Organizar un viaje a esta región cumple varios objetivos: recorrido cultural o de naturaleza, en particular a la península de Ancón en Trinidad, las montañas en Topes de Collantes o San José del Lago en el municipio de Yaguajay, todos ellos a partir de una estancia o paso principal por Sancti Spíritus.

Por poner solo algunos ejemplos, hacia el suroeste el relieve es montañoso y se encuentra ocupado por el macizo de Guamuhaya, constituido por parte de las alturas de Trinidad, el valle de Agabama (Valle de los Ingenios) y las alturas de Sancti Spíritus. Trinidad y el Valle de los Ingenios son Patrimonio de la Humanidad.

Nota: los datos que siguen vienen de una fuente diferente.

(** C1 (amended): let a ledger hold a record whose date is valid, whose
    category and description are not blank, all three without blanks
    around them, and whose amount [float()] turns into [amount].  If
    [save_expenses] returns normally and the file can be read back,
    [load_expenses] returns a list that holds the record with the same
    date, category and description and with [amount] rounded to two
    decimals. *)
Theorem C1_save_then_load float_repr filename w w1
    exp date category amount description :
  save_expenses float_repr filename w = (Ok tt, w1) ->
  can_be_read_back filename w1 ->
  In exp (ledger w) ->
  entered exp date category amount description ->
  exists exps,
    load_expenses filename w1 = (Ok exps, w1)
    /\ In (make_expense date category (Float64.round2 amount) description) exps.
Proof.
  intros S B I E.
  apply save_expenses_ok in S as (rows & R & _ & D).
  destruct (B _ D) as [O F]. cbn in O, F.
  destruct (entered_row float_repr exp date category amount description E) as [C W].
  destruct (rows_of_In float_repr (ledger w) rows exp R I C) as (row & W' & IR).
  rewrite W in W'. injection W' as <-.
  set (f1 := File true (CSV_HEADERS :: rows) None _ None) in D.
  destruct (load_expenses_readable w1 filename f1 D) as (exps & L & LE).
  { split; [reflexivity | exact O]. }
  { exact F. }
  exists exps. split; [exact LE|].
  destruct E as (_ & _ & _ & _ & V & SD & NC & SC & NT & ST & VA).
  destruct (written_row_read date category amount description V SD NC SC NT ST VA)
    as [A Rec].
  eapply loaded_In; [exact L | | exact A | exact Rec].
  cbn [data_rows]. apply in_map. apply filter_In. split; [exact IR | reflexivity].
Qed.

Lemma C1_save_then_load_witness :
  let w := World [make_expense "2024-03-01" "Food"
                    (S754_finite false 7036874417766400 (-49)) "Lunch"] [] [] ∅ in
  let w1 := (save_expenses (fun _ => EmptyString) "expenses.csv" w).2 in
  exists exps,
    load_expenses "expenses.csv" w1 = (Ok exps, w1)
    /\ In (make_expense "2024-03-01" "Food"
             (Float64.round2 (S754_finite false 7036874417766400 (-49))) "Lunch")
         exps.
Proof.
  intros w w1.
  apply (C1_save_then_load (fun _ => EmptyString) "expenses.csv" w w1
           (make_expense "2024-03-01" "Food"
              (S754_finite false 7036874417766400 (-49)) "Lunch")
           "2024-03-01" "Food" (S754_finite false 7036874417766400 (-49)) "Lunch").
  - reflexivity.
  - intros f D. vm_compute in D. injection D as <-.
    split; [reflexivity | repeat constructor].
  - now left.
  - unfold entered.
    split; [reflexivity|]. split; [reflexivity|].
    split; [eexists; split; reflexivity|].
    split; [reflexivity|]. split; [reflexivity|]. split; [reflexivity|].
    split; [discriminate|]. split; [reflexivity|].
    split; [discriminate|]. split; reflexivity.
Defined.

End RoundTripClaims.

(** ** The records the program makes *)

Section Made.
Import Loading RoundTrip FloatValue.

Lemma nearest_valid s p q :
  0 < q -> Float64.valid (Float64.nearest s p q) = true.
Proof.
  intros Hq. destruct (Z.le_gt_cases p 0) as [P|P].
  - unfold Float64.nearest. apply Z.leb_le in P. now rewrite P.
  - destruct (Float64.nearest s p q) as [| | |s' m' e'] eqn:E; try reflexivity.
    apply nearest_finite in E as (_ & C & _); [|lia|assumption].
    now apply valid_canonical.
Qed.

Lemma round2_valid x :
  Float64.valid x = true -> Float64.valid (Float64.round2 x) = true.
Proof.
  destruct x as [| | |s m e]; try (intros; assumption).
  intros _. apply nearest_valid. lia.
Qed.

Lemma parse_decimal_valid s x rest :
  Float64.parse_decimal s = Some (x, rest) -> Float64.valid x = true.
Proof.
  unfold Float64.parse_decimal.
  destruct (Float64.parse_sign s) as [neg s1].
  destruct (Text.span Text.is_digit s1) as [ip s2].
  destruct (match s2 with String "." r => _ | _ => _ end) as [fp s3].
  destruct (_ && _); [discriminate|].
  destruct (Float64.parse_exponent s3) as [ex s4].
  intros [= <- _]. apply nearest_valid. apply Z.pow_pos_nonneg; lia.
Qed.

La primera de esas zonas incluye la mayor elevación de la provincia, el pico Potrerillo, con 936,2 metros.

Existen en el territorio gran cantidad de ríos y arroyos, de poca extensión y caudal, que se distribuyen en ambas vertientes y especialmente en la sur, entre ellos los ríos Zaza, Agabama, Jatibonico del Sur y del Norte e Higuanojo, en cuyo cauce se observan saltos de agua y corrientes rápidas.

Y aunque las autoridades tienen entre sus planes ampliar la planta hotelera del territorio, en la actualidad existen lugares muy interesantes, con buen servicio, y gastronomía regional, como los establecimientos de la península de Ancón, frente al mar.

Viajar al centro de Cuba, y en particular a Sancti Spíritus, constituye toda una fiesta de los sentidos, que estimula el deseo de visitar espacios diferentes, comprender sus costumbres y, sobre todo, conocer nuevos amigos.